Ask parents why they follow what they do and a majority of them wont even have the right answers. Google it and you may get why we follow what we follow.

Humans, people like you and me laid down traditions. And again, that doesn’t mean we get to break them as we go along. It just means that we need to integrate changing times to them.

Indian parents of boys still want the same old behaviour that they saw when they were younger. In most cases.

When I put the garland on you, I wanted you to put me first. To ask me what I wanted before you asked them what I should do. I wanted to be in control of my life because it was a gift given to me by my parents, not yours.

If I say this out loud, I’m termed as arrogant. If my husband were to go away on a business trip, I am supposed to move in with my in-laws. Did anyone consider asking me whether I would like to move in with my own parents during that time?

I don’t hate anyone. Not my in-laws. Not their family. But I do believe that if I can’t control my own life, I can’t be happy.

Let’s face facts. Some women are happier in their married homes. But several others miss their parents, their childhood homes and their pre-marital life. But life is all about growing and moving on. Still, when parents-in-law lay down terms because its ‘customary’, I fail to see how the hell that is justified? Is this what we call “balance”?

Yes, without traditions we wouldn’t have a base. But is it that important to enforce conditions on another human being? Indian parents and boys too should understand, you don’t own your wife / bahu.

Bride Hiding Face It Takes Two to Tango. But Three is a Crowd.

I thought we would grow old together. I used to pray that God not take you away first. Still, if I were to leave you, it gives me the jitters.

But how can I go on when you want what your parents tell you to have? I’m not asking you to break away from your parents. But just because I’m a woman doesn’t mean you get to break me away from mine.

You say you don’t ask for anything out of the ordinary. What you do want is a wife who will put your family and you first. But do you put her first?

You want her to churn out delicious dishes in the kitchen, ones that taste like what your mother cooked you. You even want her to learn how to cook from your mother. Do you look after her the way her father did? Her father treated her like a princess and ensured she had nothing to worry about. Ever.

You on the other hand don’t know the meaning of a life ‘partner’. A partner. Someone who can share thoughts, equally. Like you. Who can make decisions, like you.

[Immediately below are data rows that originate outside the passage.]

Lemma preference_keys t :
  unique_opt (fun r => (fun x => (x, pr_UserID r, pr_Channel r)) <$> pr_TenantID r) t -> keys_unique tenant t.
Proof.
  unfold unique_opt, keys_unique. intros Hnd. apply (NoDup_fmap_1 (fun k => (tenant, k.1, k.2))).
  apply (sublist_NoDup _ _ Hnd). clear Hnd. induction t as [|r t IH]; [done|]. unfold where_ in *. simpl. unfold null_eq.
  destruct (pr_TenantID r) as [x|]; simpl; [|exact IH].
  destruct (decide (x = tenant)) as [->|]; [rewrite bool_decide_true by done|rewrite bool_decide_false by congruence];
    simpl; by constructor.
Qed.

Lemma preference_Upsert user channel req :
  implements tenant (PreferenceRepo_Upsert tenant user channel req)
    (fun w => preference_fails tenant w (Put (user, channel) (saved_preference user channel req)))
    (Put (user, channel) (saved_preference user channel req)) Answered.
Proof.
  intros w Hnd. refine (replied_row tenant _ _ _ w _). unfold UpsertPreference. cbn [iu_TenantID iu_UserID iu_Channel iu_Timezone].
  refine (served_upsert tenant (user, channel) (pref_key (Some tenant) user channel) _ pr_ID _
    (fun t r => pref_row _ (pr_ID r) (pr_CreatedAt r) t) (saved_preference user channel req) w _ _ Hnd _ _ _ _ _ _).
  - apply pref_key_keyed.
  - cbn [preference_fails]. tauto.
  - cbn [preference_fails]. intros Hn [Hf (Hid & Hu & Hc & Hz & Hten)]. apply Hn. split; [|done].
    unfold varchar, opt_fk, tenant_exists. simpl in *.
    repeat constructor; simpl; [by apply Z.leb_le..| |by apply bool_decide_eq_true].
    destruct (up_Timezone req); [by apply Z.leb_le|done].
  - intros u t. split; [by rewrite <-pref_key_keyed; unfold pref_key, null_eq; simpl; rewrite !bool_decide_true|].
    unfold saved_preference, clock. simpl. unfold dbPreferenceToDomain. simpl.
    by destruct (up_QuietHoursStart req), (up_QuietHoursEnd req), (up_FrequencyWindowMinutes req).
  - intros t x [Hk Ho]%keyed_true. simpl in *. split; [by injection Hk as -> ->|]. by rewrite Ho; apply bool_decide_eq_true.
  - intros t x u _. unfold saved_preference, clock. simpl. unfold dbPreferenceToDomain. simpl.
    by destruct (up_QuietHoursStart req), (up_QuietHoursEnd req), (up_FrequencyWindowMinutes req).
Qed.

Lemma preference_Delete user channel :
  implements tenant (PreferenceRepo_Delete tenant user channel) (fun _ => ~ faultless) (Remove (user, channel)) (fun _ => Removed).
Proof.
  refine (implements_remove tenant (user, channel) (fun d => _) "failed to delete preference" _). intros [].
  apply List.filter_ext. intros r. simpl. by rewrite <-pref_key_keyed.
Qed.

Lemma preference_List user :
  implements tenant (PreferenceRepo_ListByUser tenant user) (fun _ => ~ faultless) (Select (of_user user) by_channel None)
    (fun l => Listed l (Z.of_nat (length l))).
Proof.
  refine (implements_select tenant (of_user user) by_channel _ _ "failed to list preferences" _ _ _); [done|done|].
  intros a b Hab. destruct (String.leb_total (pr_Channel a) (pr_Channel b)) as [E|E]; [congruence|done].
Qed.
End PreferenceMethods.

(** ** Device tokens *)

#[global] Instance token_table : Table string DeviceTokenRow DeviceToken := {|
  tb_rows := device_tokens; tb_set := set_device_tokens; tb_key := kr_Token;
  tb_owned := fun tenant r => bool_decide (kr_TenantID r = tenant); tb_conv := toDeviceToken |}.
#[global] Instance token_table_laws : TableLaws string DeviceTokenRow DeviceToken.
Proof. split. by intros f []. Qed.

(** A registered token is active and belongs to the user who registered it last. *)
Definition saved_token (tenant : uuid) (req : RegisterDeviceTokenRequest) (old : option DeviceToken) (u : uuid) (t : gotime)
    : DeviceToken :=
  {| dt_ID := from_option dt_ID u old; dt_TenantID := tenant; dt_UserID := rd_UserID req; dt_Token := rd_Token req;
     dt_Platform := rd_Platform req; dt_IsActive := true; dt_CreatedAt := from_option dt_CreatedAt t old; dt_UpdatedAt := t |}.
Definition deactivated (t : gotime) (d : DeviceToken) : DeviceToken :=
  {| dt_ID := dt_ID d; dt_TenantID := dt_TenantID d; dt_UserID := dt_UserID d; dt_Token := dt_Token d;
     dt_Platform := dt_Platform d; dt_IsActive := false; dt_CreatedAt := dt_CreatedAt d; dt_UpdatedAt := t |}.

Definition token_fits `{Env} (tenant : uuid) (d : DeviceToken) (w : world) : Prop :=
  ev_uuid (env_event (w_tick w)) ∉ kr_ID <$> device_tokens (w_db w) /\ rune_count (dt_UserID d) <= 255 /\
  tenant ∈ xr_ID <$> tenants (w_db w).
Definition token_fails `{Env} (tenant : uuid) (w : world) (c : command string DeviceToken) : Prop :=
  match c with Put _ f => ~ (faultless /\ token_fits tenant (f None uuid_nil 0) w) | _ => ~ faultless end.

Lemma validate_platform (req : RegisterDeviceTokenRequest) :
  validate_Struct req = None -> rd_Platform req = "ios" \/ rd_Platform req = "android" \/ rd_Platform req = "web".
Proof.
  unfold validate_Struct. destruct (tag_violations req) as [|x l] eqn:E; [|done]. intros _.
  unfold tag_violations, RegisterDeviceTokenRequest_tags in E. apply app_eq_nil in E as [_ E]. apply app_eq_nil in E as [_ E].
  unfold field_tags in E. simpl in E. destruct (nonempty _); [|done]. simpl in E. repeat case_bool_decide; auto. done.
Qed.

Section TokenMethods.
Context `{Env}.
Variable tenant : uuid.

Lemma token_key_keyed token r : token_key tenant token r = keyed tenant token r.
Proof. apply andb_comm. Qed.

Lemma token_keys t : unique (fun r => (kr_TenantID r, kr_Token r)) t -> keys_unique tenant t.
Proof.
  intros Hnd. apply (NoDup_fmap_1 (fun k => (tenant, k))). apply (sublist_NoDup _ _ Hnd). clear Hnd.
  induction t as [|r t IH]; [done|]. unfold where_ in *. simpl.
  case_bool_decide as Ht; simpl; [rewrite Ht|]; by constructor.
Qed.

#[local] Instance internal_deactivate nf : Internal (fun e => if errors_Is_NoRows e then NewNotFoundError nf else e).
Proof. intros m. by do 2 eexists. Qed.

(** An error wrapped around the conversion of a row. *)
Lemma or_else_convert {B C} (m : M B) (f : B -> C) h w :
  or_else (b ← m; mret (f b)) h w = (b ← or_else m h; mret (f b)) w.
Proof. unfold or_else, mbind, ST_bind, mret, ST_ret. by destruct (m w) as [[]]. Qed.
(** Modelled from the spec: [lookup] of the absent registry ([get_tool]
    in [cli.py]). *)
Definition lookup (n : string) (r : Registry) : Tool + RegistryError :=
  match tools r !! n with
  | Some t => inl t
  | None => inr (ToolNotFoundError n)
  end.

(** Modelled from the spec: [list_tools] of the absent registry. *)
Definition list_tools (r : Registry) : list string := names r.

(** Modelled from the spec: [get_tool_descriptions] of the absent
    registry, in listing order. *)
Definition get_tool_descriptions (r : Registry) : list (string * string) :=
  omap (fun n => (fun t => (n, description t)) <$> tools r !! n) (names r).

(** A registration call during initialisation: a rejected call leaves the
    registry as it was. *)
Definition registered (p : DuplicatePolicy) (r : Registry) (t : Tool) : Registry :=
  match register p t r with
  | inl r' => r'
  | inr _ => r
  end.

(** Whether a registration call is accepted. *)
Definition accepts (p : DuplicatePolicy) (r : Registry) (t : Tool) : bool :=
  match register p t r with
  | inl _ => true
  | inr _ => false
  end.

(** The registry after a sequence of registration calls from startup. *)
Definition populate (p : DuplicatePolicy) (r : Registry) (ts : list Tool) : Registry :=
  foldl (registered p) r ts.

(** Modelled from the spec: the policy choices of the dispatcher, which
    the spec leaves open: whether a missing tool or a failing tool ends
    the run, and whether the result shows the first failure or all. *)
Record DispatchPolicy := {
  abort_on_missing : bool;
  abort_on_failure : bool;
  surface_all : bool
}.

(** Modelled from the spec: the Dispatch Outcome of the data model (the
    dictionary that [agent.run] returns in [cli.py]). *)
Record DispatchOutcome := {
  task : string;
  status : Status;
  tools_used : list string;
  result : string
}.

(** Modelled from the spec: what the external selection process returns
    for a task: the tools to invoke with their arguments, in order, and
    the direct answer used when no tool is invoked. *)
Record Selection := {
  chosen : list (string * gmap string pyval);
  answer : string
}.

(** What a run has done so far: the tools invoked, their envelopes, and
    the selected names that the registry did not have. *)
Record Progress := {
  used : list string;
  envelopes : list ResultEnvelope;
  missing : list string
}.

Definition start : Progress := {| used := []; envelopes := []; missing := [] |}.

(** Modelled from the spec: step 2 of the dispatcher's algorithm (class
    [MultiToolAgent], absent from the sources): each selected tool is
    looked up and invoked in order. *)
Fixpoint invoke_each (pol : DispatchPolicy) (r : Registry) (w : Agent.World)
    (sel : list (string * gmap string pyval)) (acc : Progress) : Progress :=
  match sel with
  | [] => acc
  | (n, arguments) :: rest =>
      match lookup n r with
      | inr _ =>
          let acc' := {| used := used acc; envelopes := envelopes acc;
                         missing := missing acc ++ [n] |} in
          if abort_on_missing pol then acc' else invoke_each pol r w rest acc'
      | inl t =>
          let envelope := invoke t arguments w in
          let acc' := {| used := used acc ++ [n];
                         envelopes := envelopes acc ++ [envelope];
                         missing := missing acc |} in
          match envelope with
          | Error _ => if abort_on_failure pol then acc' else invoke_each pol r w rest acc'
          | Success _ => invoke_each pol r w rest acc'
          end
      end
  end.
(** * Tetris game engine (src/tetris-game.tsx): shallow embedding and
      verification of its specification.

    The React component [TetrisGame] keeps seven state variables and a set
    of closures over them.  The closures become functions of the state
    snapshot of the render in which they were created; the [setX] calls
    become updates of the state committed after the handler.  JavaScript
    numbers are integers throughout the program (positions, cells, score),
    so they are modelled by [Z]; values beyond 2^53 are outside the model. *)

From Stdlib Require Import ZArith List Bool String Lia.
From stdpp Require Import base list.
From Equations Require Import Equations.
Import ListNotations.
Local Open Scope Z_scope.

(** ** Values held in arrays

    [number[][]] arrays hold numbers; reading past the end of an array, or
    reading a hole left by a write past the end, yields [undefined]. *)

Inductive cell : Type :=
| Num (n : Z)
| Undef.

(** ToBoolean, as used by [if (shape[y][x])] and [board[newY][newX]]. *)
Definition truthy (c : cell) : bool :=
  match c with
  | Num n => negb (n =? 0)
  | Undef => false
  end.

(** [cell === 0]. *)
Definition strict_eq_0 (c : cell) : bool :=
  match c with
  | Num n => n =? 0
  | Undef => false
  end.

Abbreviation Row := (list cell).
Abbreviation Board := (list (list cell)).
Abbreviation Shape := (list (list cell)).

(** ** Exceptions

    The only exception the engine can raise is the [TypeError] of indexing
    [undefined] (a missing row of the board, or [shape[0]] of an empty
    shape). *)

Inductive result (A : Type) : Type :=
| Ok (a : A)
| TypeError.
Arguments Ok {A} a.
Arguments TypeError {A}.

Dear Indian sons of those days, learn from those who treat their wife as their equal, those who even start businesses with them. A woman knows when to strike a balance between her married life and her other worldly desires. Men, sadly, do not.

Until the Indian boy of yesterday doesn’t open his eyes, couples of today will never be happy. And believe it or not, accept it or not, have a deep conversation with the elder women in your family and most will say that they were not happy after a point in time.

It takes two to tango. And three’s always said to be a crowd.

It’s about time you learn the real meaning and responsibility of a life ‘partner’ before you choose to point fingers.